(Stored items)

_ _ _ _ _ _ _

(** * Astrology API: a shallow embedding of [main.py] and its properties

    The service has three request handlers with logic of their own:
    [detect_sign] (POST /api/detect-sign), [get_horoscope]
    (POST /api/horoscope) and [list_readings] (GET /api/readings).
    They are embedded below as Rocq functions over the Python values they
    manipulate; the document store ([database.py]) is an interface the
    handlers are generic in. *)

From Stdlib Require Import ZArith NArith Lia ZifyBool List.
From Stdlib Require Ascii String.
From stdpp Require Import base option list strings pretty countable gmap.

Local Open Scope Z_scope.

(** ** Python values *)

(** A [str] is a sequence of Unicode code points. *)
Abbreviation str := (list N).

(** The code points of an ASCII literal of the source. *)
Definition py (s : String.string) : str :=
  map Ascii.N_of_ascii (String.list_ascii_of_string s).
Arguments py s%_string.

(** Exceptions, by class.  [HTTPException] is FastAPI's; like every class
    here it derives from Python's [Exception], so an [except Exception]
    clause catches all three. *)
Inductive Exception : Type :=
  | ValueError (msg : str)
  | HTTPException (status_code : Z) (detail : str)
  | OtherError (cls msg : str).

(** What running a piece of Python code ends in. *)
Inductive outcome (A : Type) : Type :=
  | Return (a : A)
  | Raise (e : Exception).
Arguments Return {A} a.
Arguments Raise {A} e.
(** "The 6 calendar months ending at the current real-world month, in
    chronological order oldest to newest", with their labels and their
    income and expense totals. *)
Definition trend_series (now : DateFns.JsDate) (ledger : list Entry)
  : LineChartData num :=
  let months := map (month_back now) [5; 4; 3; 2; 1; 0]%Z in
  {| labels := map (fun ym => DateFns.format_MMM_yyyy
                                (DateFns.mkDate (fst ym) (snd ym) 1)) months;
     incomeData := map (month_total "income" ledger) months;
     expenseData := map (month_total "expense" ledger) months |}.

End TrendWords.

(* ================================================================== *)
(** * Update and removal, as the specification describes them *)
(* ================================================================== *)

(** [replaced i new l l']: walking down the ledger [l], an entry whose id
    is [i] gives way to [new] at the same place, and any other entry stays
    as it is. *)
Inductive replaced (i : string) (new : Entry) : list Entry -> list Entry -> Prop :=
| replaced_nil : replaced i new [] []
| replaced_other (e : Entry) (l l' : list Entry) :
    id e <> Some i -> replaced i new l l' -> replaced i new (e :: l) (e :: l')
| replaced_match (e : Entry) (l l' : list Entry) :
    id e = Some i -> replaced i new l l' -> replaced i new (e :: l) (new :: l').

(** [removed i l l']: walking down the ledger [l], an entry whose id is
    [i] is dropped, and any other entry stays as it is. *)
Inductive removed (i : option string) : list Entry -> list Entry -> Prop :=
| removed_nil : removed i [] []
| removed_other (e : Entry) (l l' : list Entry) :
    id e <> i -> removed i l l' -> removed i (e :: l) (e :: l')
| removed_match (e : Entry) (l l' : list Entry) :
    id e = i -> removed i l l' -> removed i (e :: l) l'.

(** A form that passes the guard of [handleSubmit]. *)
Definition form_filled (st : State) : Prop :=
  amount (currentEntry st) <> "" /\ category (currentEntry st) <> "".

(** A state with one food expense in the ledger and the form filled in. *)
Definition busy_state : State :=
  {| entries :=
       [ {| id := Some "1700000000000"; type := "expense"; amount := "12.50";
            category := "Food"; description := "lunch"; date := "2023-11-14" |} ];
     currentEntry :=
       {| id := None; type := "expense"; amount := "3.2"; category := "Transport";
          description := "bus"; date := "2023-11-15" |};
     selectedMonth := "2023-11";
     editingId := None |}.

(** The same state once the edit button of its entry has been pressed and
    the amount changed. *)
Definition editing_state : State :=
  changeForm "expense" "13" "Food" "lunch" "2023-11-14"
    (handleEdit
       {| id := Some "1700000000000"; type := "expense"; amount := "12.50";
          category := "Food"; description := "lunch"; date := "2023-11-14" |}
       busy_state).

(** A session that submits the same form twice within one millisecond. *)
Definition double_submit : list action :=
  [ Change "expense" "3.2" "Transport" "bus" "2023-11-15";
    Submit 1700000000000 (DateFns.mkDate 2023 10 14);
    Change "expense" "3.2" "Transport" "bus" "2023-11-15";
    Submit 1700000000000 (DateFns.mkDate 2023 10 14) ].

(** A session that adds two entries, edits the first and deletes the
    second. *)
Definition busy_session : list action :=
  [ Change "expense" "3.2" "Transport" "bus" "2023-11-15";
    Submit 1700000000000 (DateFns.mkDate 2023 10 14);
    Change "income" "1000" "Salary" "" "2023-11-15";
    Submit 1700000050000 (DateFns.mkDate 2023 10 14);
    Edit 0;
    Change "expense" "3.5" "Transport" "bus" "2023-11-15";
    Submit 1700000050000 (DateFns.mkDate 2023 10 14);
    Delete (Some "1700000050000") ].

(** JSON texts are written below with ['] for the double quote. *)
Definition dq (s : string) : string :=
  string_of_list_ascii
    (map (fun c => if Ascii.eqb c "'"%char then "034"%char else c)
         (list_ascii_of_string s)).

(** What the specification counts as an absent or malformed blob. *)
Definition absent_or_malformed (saved : option string) : Prop :=
  match saved with
  | None => True
  | Some text => malformed text
  end.

(* ================================================================== *)
(** * Saving the ledger: [JSON.stringify] and the save effect *)
(* ================================================================== *)

(** [QuoteJSONString] on one character: the quote, the backslash and the
    control characters are escaped, the latter as [\b], [\t], [\n], [\f],
    [\r] or [\u00xx]; any other character stands for itself.  (Strings
    are the UTF-8 bytes of well-formed text, so no lone surrogate is to be
    escaped.) *)
Definition hex_digit (k : Z) : ascii :=
  if (k <? 10)%Z then Json.byte (48 + k) else Json.byte (87 + k).

Definition quote_char (c : ascii) : list ascii :=
  let k := JsNumber.code c in
  if (k =? 8)%Z then [Json.byte 92; Json.byte 98]
  else if (k =? 9)%Z then [Json.byte 92; Json.byte 116]
  else if (k =? 10)%Z then [Json.byte 92; Json.byte 110]
  else if (k =? 12)%Z then [Json.byte 92; Json.byte 102]
  else if (k =? 13)%Z then [Json.byte 92; Json.byte 114]
  else if (k <? 32)%Z then
    [Json.byte 92; Json.byte 117; Json.byte 48; Json.byte 48;
     hex_digit (k / 16); hex_digit (k mod 16)]
  else if (k =? 34)%Z then [Json.byte 92; Json.byte 34]
  else if (k =? 92)%Z then [Json.byte 92; Json.byte 92]
  else [c].

(** A string between quotes. *)
Definition quote (s : string) : list ascii :=
  (Json.byte 34 :: flat_map quote_char (list_ascii_of_string s) ++ [Json.byte 34])%list.

(** [name:value], for a value that is a string. *)
Definition member (name value : string) : list ascii :=
  (quote name ++ Json.byte 58 :: quote value)%list.

Fixpoint join_comma (parts : list (list ascii)) : list ascii :=
  match parts with
  | [] => []
  | [p] => p
  | p :: ps => (p ++ Json.byte 44 :: join_comma ps)%list
  end.

(** The properties of an entry object, in the order in which
    [handleSubmit] creates them; a missing [id] is no property. *)
Definition properties (e : Entry) : list (string * string) :=
  (match id e with
   | Some i => [("id", i)]
   | None => []
   end
   ++ [("type", type e); ("amount", amount e); ("category", category e);
       ("description", description e); ("date", date e)])%list.

Definition stringify_entry (e : Entry) : list ascii :=
  (Json.byte 123
   :: join_comma (map (fun p => member (fst p) (snd p)) (properties e))
   ++ [Json.byte 125])%list.

(** [JSON.stringify(entries)]. *)
Definition JSON_stringify (ledger : list Entry) : string :=
  string_of_list_ascii
    (Json.byte 91 :: join_comma (map stringify_entry ledger) ++ [Json.byte 93])%list.

(** The second effect of [App]: what [localStorage] holds under
    [STORAGE_KEY] once it has run. *)
Definition saveEffect (ledger : list Entry) : option string :=
  Some (JSON_stringify ledger).

(** The value that [JSON.parse] reads back from a stringified entry. *)
Definition json_of_entry (e : Entry) : Json.value :=
  Json.JObject (map (fun p => (fst p, Json.JString (snd p))) (properties e)).

(* ================================================================== *)
(** * What is rendered: the pie chart and the recent entries *)
(* ================================================================== *)

(** [s.replace(pattern, replacement)] for a string pattern and a
    replacement without [$]: the first occurrence of the pattern, if any,
    gives way to the replacement. *)
Fixpoint replace_chars (p r s : list ascii) : list ascii :=
  if JsNumber.starts_with p s then (r ++ skipn (List.length p) s)%list
  else
    match s with
    | [] => []
    | c :: s' => c :: replace_chars p r s'
    end.

Definition String_replace (pattern replacement s : string) : string :=
  string_of_list_ascii
    (replace_chars (list_ascii_of_string pattern) (list_ascii_of_string replacement)
                   (list_ascii_of_string s)).

Module PieChart.

(** The [colors] of [pieChartData]. *)
Definition colors : list string :=
  [ "rgba(255, 182, 193, 0.8)";
    "rgba(173, 216, 230, 0.8)";
    "rgba(144, 238, 144, 0.8)";
    "rgba(255, 218, 185, 0.8)";
    "rgba(221, 160, 221, 0.8)";
    "rgba(255, 255, 224, 0.8)";
    "rgba(255, 228, 196, 0.8)";
    "rgba(230, 230, 250, 0.8)" ].

(** The object that [pieChartData] returns: its [labels] and the [data],
    [backgroundColor] and [borderColor] of its one dataset. *)
Record t (num : Type) : Type := mk {
  labels : list string;
  data : list num;
  backgroundColor : list string;
  borderColor : list string;
  borderWidth : Z
}.

Arguments labels {num} _.
Arguments data {num} _.
Arguments backgroundColor {num} _.
Arguments borderColor {num} _.
Arguments borderWidth {num} _.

_ _ _ _ _ _ _

EXERCISE INSTRUCTIONS
Would you filter the records and copy each line that contains the word "entries"?

RESPONSE
  {| entries :=
(** A session that adds two entries, edits the first and deletes the
(** [JSON.stringify(entries)]. *)
(** * What is rendered: the pie chart and the recent entries *)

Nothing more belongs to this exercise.